When CMS' Center for Medicare and Medicaid Innovation requested Part D Payment Modernization applications for 2022 in January, it said that plans participating in the model wouldn't have to cover all drugs in five of the six protected drug classes: anticonvulsants, immunosuppressants, antidepressants, antipsychotics and antineoplastics. It also allowed Part D plans to only include one drug per class in their formulary instead of two drugs, as currently required, and paused the 10% downside risk requirement for model participants during the 2022 plan year.
The Trump administration hoped the additional flexibilities would encourage more plans to take part in the model, which aims to lower overall prescription drug spending and beneficiaries' out-of-pocket drug costs.

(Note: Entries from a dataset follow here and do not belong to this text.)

(** The answer, or the receipt that now holds the fingerprint *)
Definition reserve (who : caller) (org_id max_per_minute : Z) (body : json) (alert : Alert) (fp : string)
    : M webhooks (response + Z) :=
  let! receipts := gets wb_receipts in
  let! now := gets wb_now in
  match newest (List.filter (is_duplicate org_id fp now) receipts) with
  | Some dup =>
      let! rid := _insert who org_id (Some body) (Some alert) "duplicate"
                    (Some ("same alert accepted " +:+ pretty (re_id dup) +:+ " seconds ago")) None in
      ret (inl (_json 200 [("status", JStr "duplicate"); ("receipt_id", JInt rid); ("duplicate_of", JInt (re_id dup))]))
  | None =>
      if max_per_minute <=? Z.of_nat (length (List.filter (in_last_minute org_id now) receipts))
      then let! r := _record who org_id (Some body) (Some alert) 429
             ("more than " +:+ pretty max_per_minute +:+ " alerts accepted in a minute; " +:+
              "raise the limit in Automation if this is intended") in
           ret (inl r)
      else let! rid := _insert who org_id (Some body) (Some alert) "accepted" None (Some fp) in ret (inr rid)
  end.

(** ** Acting on an alert *)

(** How the attempt ended, when it raised; [audit] writes the event. *)
Definition settle_failure (rid : Z) (audit : string -> option json -> handler unit) (e : exn) : handler response :=
  match e with
  | WebhookRejected status reason =>
      stmt (_finish rid "rejected" (Some reason) true) >>>
      audit "rejected" (Some (JObj [("reason", JStr reason)])) >>>
      Ret (rejected status rid reason)
  | CopierDown why =>
      stmt (_finish rid "failed" (Some ("copier unreachable: " +:+ why)) true) >>>
      audit "failed" (Some (JObj [("reason", JStr why)])) >>>
      Ret (_json 503 [("status", JStr "failed"); ("receipt_id", JInt rid); ("reason", JStr "copier unreachable")])
  | CopierUnknown why =>
      stmt (_finish rid "unknown" (Some ("copier did not confirm: " +:+ why)) false) >>>
      audit "unknown" (Some (JObj [("reason", JStr why)])) >>>
      Ret (_json 200 [("status", JStr "unknown"); ("receipt_id", JInt rid);
                      ("reason", JStr "order may be on the wire -- check Positions")])
  | e => Throw e
  end.

Definition side_of (p : json) : result string :=
  match p with JObj p => Ok (str_upper (text_of p "side")) | _ => Raise (AttributeError "object has no attribute 'get'") end.
(** [any(side == opposite for p in rows)] *)
Fixpoint any_side (opposite : string) (rows : list json) : result bool :=
  match rows with
  | [] => Ok false
  | p :: rows' => let? side := side_of p in if bool_decide (side = opposite) then Ok true else any_side opposite rows'
  end.

Definition opposite_held {A} (symbol : string) : result A :=
  Raise (WebhookRejected 422 ("master holds an opposite position on " +:+ symbol +:+
    "; reverse-on-signal is not supported -- send close first")).

(** No opposite row, and room for one more *)
Definition check_room (state : payload) (symbol opposite : string) (against : list json) (max_open : Z) : result unit :=
  let? blocked := any_side opposite against in
  if blocked : bool then opposite_held symbol
  else
    let? positions := rows_of state "master_positions" in
    let? orders := rows_of state "pending_orders" in
    if max_open <=? Z.of_nat (length positions + length orders)
    then Raise (WebhookRejected 422 ("master already holds " +:+ pretty max_open +:+
                 " open positions or pending orders; raise the limit in Automation if this is intended"))
    else Ok tt.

According to actuarial and healthcare consultancy Wakely, the removal of downside risk for 2022 also defended plan sponsors against the uncertainty surrounding Medicare drug rebates and their effect on federal reinsurance subsidies.
CMMI said it decided not to move forward with the changes based on stakeholder feedback and other considerations. Patient advocates and many providers opposed the additional flexibilities, warning that they could put beneficiaries' health at risk by denying them access to some medications. The agency probably reinstated downside risk for the 2022 plan year because of a court-mandated change in the effective date Medicare drug rebate rule, which removed safe harbor protections for drug manufacturer rebates under the anti-kickback statute. The rule is scheduled to take effect Jan. 1, 2023, a year later than HHS originally planned.
Nearly 70 members of Congress asked HHS and CMS to get rid of the new flexibilities in a letter earlier this month.
"When CMS implemented Medicare Part D fifteen years ago, it identified six classes and categories of medicines where patients could face serious risks, complications, and negative health outcomes without access to these medicines. CMS required Part D plans to cover all or substantially all medications within these six classes, which help treat patients with epilepsy, organ transplants, cancer, HIV and mental health conditions," the letter said.
The Medicare Payment Advisory Commission and other experts have recommended several Medicare Part D changes, including additional flexibilities for plan formularies.
"Plan sponsors' inability to exclude products from a plan's formulary limits sponsors from using competitive pressure among alternative drug therapies to negotiate manufacturer rebates. We also recommend that plans be allowed to establish preferred and nonpreferred tiers for specialty-tier drugs to encourage their enrollees to use lower-priced therapies," MedPAC wrote in its June 2020 report to Congress.
Applications for the model's 2022 plan year are due April 16.